(Dataset entries)
Lemma keeps_run_keydown (now : Z) (key : Game.Key) (g : Game.t) :
  keeps (fst (Game.run_keydown now key g)) g.
Proof.
  assert (Hnew : forall g0, keeps (Game.new_game now g0) g).
  { intros g0. destruct (new_game_ok now g0). split; auto. }
  unfold Game.run_keydown.
  destruct (GameState.eqb (Game.state g) GameState.MENU).
  { destruct key; cbn [fst]; try apply keeps_refl; apply Hnew. }
  destruct (GameState.eqb (Game.state g) GameState.STORY
            && match key with Game.Key_SPACE => true | _ => false end).
  { destruct (negb _); cbn [fst]; [apply keeps_same; reflexivity|].
    destruct (negb _); cbn [fst]; apply keeps_same; reflexivity. }
  destruct (GameState.eqb (Game.state g) GameState.UPGRADE).
  { destruct key; cbn [fst]; try apply keeps_refl; apply keeps_apply_upgrade. }
  destruct key; cbn [fst]; try apply keeps_refl.
  - destruct (Game.over_or_victory _); [apply keeps_same; reflexivity|].
    destruct (GameState.eqb _ _); [apply keeps_same; reflexivity|apply
        keeps_refl].
  - destruct (GameState.eqb _ _); [|apply keeps_refl].
    pose proof (keeps_shoot now g) as Hs. unfold Player.shoot in *.
    destruct (_ >? _)%num; exact Hs.
  - destruct (Game.over_or_victory _); [apply Hnew|apply keeps_refl].
  - destruct (GameState.eqb _ _); [|apply keeps_refl].
    unfold Player.activate_shield.
    destruct (_ >? _)%num; apply keeps_same; reflexivity.
Qed.

Lemma keeps_events (events : list (Z * Game.Event)) :
  forall (g : Game.t) (running : bool),
  keeps (fst (fold_left
                (fun '(g, running) '(now, e) =>
                   let '(g, r) := Game.run_event now e g in (g, running && r))
                events (g, running))) g.
Proof.
  induction events as [|[now e] events IH]; intros g running;
    [apply keeps_refl|].
  cbn [fold_left].
  destruct (Game.run_event now e g) as [g1 r] eqn:E.
  eapply keeps_trans; [apply IH|].
  change g1 with (fst (g1, r)). rewrite <- E.
  destruct e; cbn [Game.run_event fst]; try apply keeps_refl.
  apply keeps_run_keydown.
Qed.

Lemma keeps_run_frame `{Libm} (events : list (Z * Game.Event)) (keys : Keys)
    (now : Z) (g g' : Game.t) (running : bool) :
  Game.run_frame events keys now g = Some (g', running) -> keeps g' g.
Proof.
  intros Hf. unfold Game.run_frame in Hf.
  pose proof (keeps_events events g true) as He.
  destruct (fold_left _ events (g, true)) as [g1 r1]. cbn [fst] in He.
  destruct (Game.run_update keys now g1) as [g2|] eqn:Hu; [|discriminate].
  injection Hf as <- <-.
  eapply keeps_trans; [|exact He].
  eapply keeps_trans; [|apply (keeps_run_update _ _ _ _ Hu)].
  unfold Game.run_render. destruct (_ && _); [|apply keeps_refl].
  apply keeps_same; reflexivity.
Qed.

(** X22. Every round of the main loop keeps the sprite groups well
    formed: no group lists a sprite twice, every enemy is in
    [all_sprites], every member of a group is an allocated object, and
    no player bullet is in [all_sprites] (nor, then, in [enemies]). *)
Theorem X22_groups_stay_well_formed `{Libm} (events : list (Z * Game.Event))
    (keys : Keys) (now : Z) (g : Game.t) :
  groups_ok g ->
  exists g' running,
    Game.run_frame events keys now g = Some (g', running) /\ groups_ok g'.
Proof.
  intros Hg.
  destruct (frame_total events keys now g) as (g' & running & Hf).
  exists g', running. split; [exact Hf|].
  apply (keeps_run_frame _ _ _ _ _ _ Hf), Hg.
Qed.

Lemma X22_groups_stay_well_formed_witness :
  exists g' running,
    @Game.run_frame sample_libm [(0, Game.KEYDOWN Game.Key_1)] space_key 0
                    (Game.init sample_rng)
    = Some (g', running)
    /\ groups_ok g'.
Proof.
  apply (@X22_groups_stay_well_formed sample_libm).
  apply groups_ok_empty.
Defined.

(** X23. Every round of the main loop keeps the player's health at or
    below [max_health]. *)
Theorem X23_health_never_exceeds_maximum `{Libm}
    (events : list (Z * Game.Event)) (keys : Keys) (now : Z) (g : Game.t) :
  health_ok g ->
  exists g' running,
    Game.run_frame events keys now g = Some (g', running) /\ health_ok g'.
Proof.
  intros Hg.
  destruct (frame_total events keys now g) as (g' & running & Hf).
  exists g', running. split; [exact Hf|].
  apply (keeps_run_frame _ _ _ _ _ _ Hf), Hg.
Qed.

Lemma X23_health_never_exceeds_maximum_witness :
  exists g' running,
    @Game.run_frame sample_libm [] no_keys 0 scene_last_hit
    = Some (g', running)
    /\ health_ok g'.
Proof.
  apply (@X23_health_never_exceeds_maximum sample_libm).
  vm_compute. discriminate.
Defined.

(** ** Key presses *)

(** X24. What a key press can do to the state: from the menu to the
    story; from the story or the upgrade screen to the game; from the
    game to the menu; from game-over or victory to the menu or, by a new
    game, to the story; or nothing. It stops the loop only when it is
    Escape in the menu, and then changes nothing. *)
Theorem X24_key_press_transitions (now : Z) (key : Game.Key) (g : Game.t) :
  let r := Game.run_keydown now key g in
  key_transition (Game.state g) (Game.state (fst r)) = true
  /\ (snd r = false <->
      Game.state g = GameState.MENU /\ key = Game.Key_ESCAPE)
  /\ (snd r = false -> fst r = g).
Proof.
  cbv zeta.
  assert (Hnew : forall g0, Game.state (Game.new_game now g0) =
      GameState.STORY).
  { intros g0. apply new_game_spec. }
  assert (Hup : forall u, Game.state (Game.apply_upgrade u g) = GameState.GAME).
  { intros u. reflexivity. }
  unfold Game.run_keydown, Game.over_or_victory, Player.shoot, alloc,
    StoryManager.has_current_story, StoryManager.advance_story.
  destruct (Game.state g) eqn:Es; destruct key;
    cbn [GameState.eqb andb orb negb fst snd];
    rewrite ?Hnew, ?Hup, ?Es;
    repeat match goal with
           | |- context [if ?c then _ else _] => destruct c
           end;
    cbn [fst snd Game.state Game.set_state Game.set_story_manager
         Game.set_store Game.set_player];
    rewrite ?Hnew, ?Es;
    (split; [reflexivity|]);
    (split; [|try discriminate; reflexivity]);
    split; try discriminate; try (intros [? ?]; discriminate); auto.
Qed.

* _PROBLEM DESCRIPTION_:
Whenever a line in the records contains the word "negb", copy that line.

* _SOLUTION TO THIS EXERCISE_:
  { destruct (negb _); cbn [fst]; [apply keeps_same; reflexivity|].
    destruct (negb _); cbn [fst]; apply keeps_same; reflexivity. }
    cbn [GameState.eqb andb orb negb fst snd];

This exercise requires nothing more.